(** On a text whose words are neither array indices nor names of
    [Object.prototype], the extractor sorts the distinct words, taken in
    first-seen order, by descending count. *)
Lemma extractKeywords_ordenados (c : jschar) (t : jsstring)
    (maxKeywords : nat) :
  let toks := filteredWords (c :: t) in
  (forall w, In w toks ->
     isArrayIndex w = false /\ includes objectPrototypeKeys w = false) ->
  extractKeywords (JStr (c :: t)) maxKeywords =
  firstn maxKeywords
    (arraySort (porFrequencia toks) (primeirasOcorrencias toks)).
Proof.
  intros toks H. unfold extractKeywords.
  assert (Hc : contagemDe toks (wordFrequency (c :: t))).
  { unfold wordFrequency. fold toks.
    apply (contar_todas toks (vistas := []) contagem_inicial).
    intros w Hw; apply H; exact Hw. }
  assert (Hk : objectKeys (wordFrequency (c :: t)) = primeirasOcorrencias toks).
  { destruct Hc as [Hk _]. rewrite <- Hk. apply objectKeys_nomes.
    intros k Hin. rewrite Hk in Hin. apply (proj1 (primeiras_In _ _)) in Hin.
    apply H; exact Hin. }
  rewrite Hk. f_equal. apply arraySort_ext.
  intros a b Ha Hb.
  apply (proj1 (primeiras_In _ _)) in Ha; apply (proj1 (primeiras_In _ _)) in Hb.
  apply compararFrequencia_contagem; assumption.
Qed.

Lemma getOwn_None (o : objfreq) (k : jsstring) :
  getOwn o k = None <-> ~ In k (map fst o).
Proof.
  induction o as [|[k' v] o IH]; simpl.
  - split; [intros _ H; exact H | reflexivity].
  - destruct (streq k k') eqn:E.
    + apply streq_eq in E. subst k'. split; [discriminate|].
      intros H. exfalso. apply H. left; reflexivity.
    + apply streq_neq in E. split.
      * intros H [H1|H1]; [apply E; symmetry; exact H1|].
        apply (proj1 IH H H1).
      * intros H. apply IH. intros H1. apply H. right; exact H1.
Qed.

Lemma chaves_contar (vistas : list jsstring) (o : objfreq) (x : jsstring) :
  map fst o = primeirasOcorrencias vistas ->
  map fst (contarPalavra o x) = primeirasOcorrencias (vistas ++ [x]).
Proof.
  intros H. unfold contarPalavra. rewrite keys_setOwn, primeiras_app.
  destruct (getOwn o x) as [v|] eqn:E.
  - assert (Hin : In x vistas).
    { apply (proj1 (primeiras_In _ _)). rewrite <- H.
      destruct (in_dec (list_eq_dec N.eq_dec) x (map fst o)) as [Hi|Hn];
        [exact Hi|].
      apply getOwn_None in Hn. rewrite Hn in E. discriminate. }
    apply frequencia_pos in Hin.
    destruct (frequencia vistas x); [inversion Hin | exact H].
  - destruct (frequencia vistas x) eqn:Ef; [rewrite H; reflexivity|].
    exfalso. apply (proj1 (getOwn_None _ _) E). rewrite H.
    apply primeiras_In, frequencia_pos. rewrite Ef. apply Nat.lt_0_succ.
Qed.

Lemma chaves_todas (toks : list jsstring) :
  forall vistas o,
    map fst o = primeirasOcorrencias vistas ->
    map fst (fold_left contarPalavra toks o) =
    primeirasOcorrencias (vistas ++ toks).
Proof.
  induction toks as [|x toks IH]; intros vistas o H; simpl.
  - rewrite app_nil_r. exact H.
  - change (x :: toks) with ([x] ++ toks). rewrite app_assoc.
    apply IH. apply chaves_contar; exact H.
Qed.

Lemma In_firstn A (n : nat) (l : list A) (x : A) :
  In x (firstn n l) -> In x l.
Proof.
  revert l; induction n as [|n IH]; intros [|y l] H; simpl in H;
    try (destruct H; fail).
  destruct H as [H|H]; [left; exact H | right; apply IH; exact H].
Qed.

Lemma filter_particao A (p : A -> bool) (l : list A) :
  Permutation (filter p l ++ filter (fun x => negb (p x)) l) l.
Proof.
  induction l as [|x l IH]; simpl; [constructor|].
  destruct (p x); simpl.
  - apply perm_skip; exact IH.
  - apply Permutation_sym. apply Permutation_cons_app.
    apply Permutation_sym; exact IH.
Qed.

Lemma objectKeys_perm (o : objfreq) : Permutation (objectKeys o) (map fst o).
Proof.
  unfold objectKeys.
  apply Permutation_trans with (2 := filter_particao isArrayIndex (map fst o)).
  apply Permutation_app_tail. apply arraySort_perm.
Qed.

(** [Object.keys] sorts the array indices by their numbers. *)
Lemma inserir_crescente (v : jsstring -> N) (x : jsstring)
    (l : list jsstring) :
  StronglySorted (fun a b => (v a <= v b)%N) l ->
  StronglySorted (fun a b => (v a <= v b)%N)
    (inserir (fun a b => (Z.of_N (v a) - Z.of_N (v b))%Z) x l).
Proof.
  induction 1 as [|y l Hs IH Hy]; simpl.
  - constructor; constructor.
  - destruct (Z.of_N (v x) - Z.of_N (v y) >? 0)%Z eqn:E.
    + constructor; [exact IH|].
      rewrite Forall_forall. intros z Hz.
      eapply Permutation_in in Hz; [|apply inserir_perm].
      destruct Hz as [<-|Hz]; [lia|].
      rewrite Forall_forall in Hy; auto.
    + constructor; [constructor; auto|].
      constructor; [lia|].
      rewrite Forall_forall in *. intros z Hz. specialize (Hy z Hz). lia.
Qed.

Lemma arraySort_crescente (v : jsstring -> N) (l : list jsstring) :
  StronglySorted (fun a b => (v a <= v b)%N)
    (arraySort (fun a b => (Z.of_N (v a) - Z.of_N (v b))%Z) l).
Proof.
  induction l as [|x l IH]; simpl; [constructor|].
  apply inserir_crescente; exact IH.
Qed.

════════════════

EXERCISE DESCRIPTION :: Nothing but the lines from the one containing "induction 1 as [|y l Hs IH Hy]; simpl." through the last line of the listing should be output, each exactly as written.

FINAL ANSWER ::
  induction 1 as [|y l Hs IH Hy]; simpl.
  - constructor; constructor.
  - destruct (Z.of_N (v x) - Z.of_N (v y) >? 0)%Z eqn:E.
    + constructor; [exact IH|].
      rewrite Forall_forall. intros z Hz.
      eapply Permutation_in in Hz; [|apply inserir_perm].
      destruct Hz as [<-|Hz]; [lia|].
      rewrite Forall_forall in Hy; auto.
    + constructor; [constructor; auto|].
      constructor; [lia|].
      rewrite Forall_forall in *. intros z Hz. specialize (Hy z Hz). lia.
Qed.

Lemma arraySort_crescente (v : jsstring -> N) (l : list jsstring) :
  StronglySorted (fun a b => (v a <= v b)%N)
    (arraySort (fun a b => (Z.of_N (v a) - Z.of_N (v b))%Z) l).
Proof.
  induction l as [|x l IH]; simpl; [constructor|].
  apply inserir_crescente; exact IH.
Qed.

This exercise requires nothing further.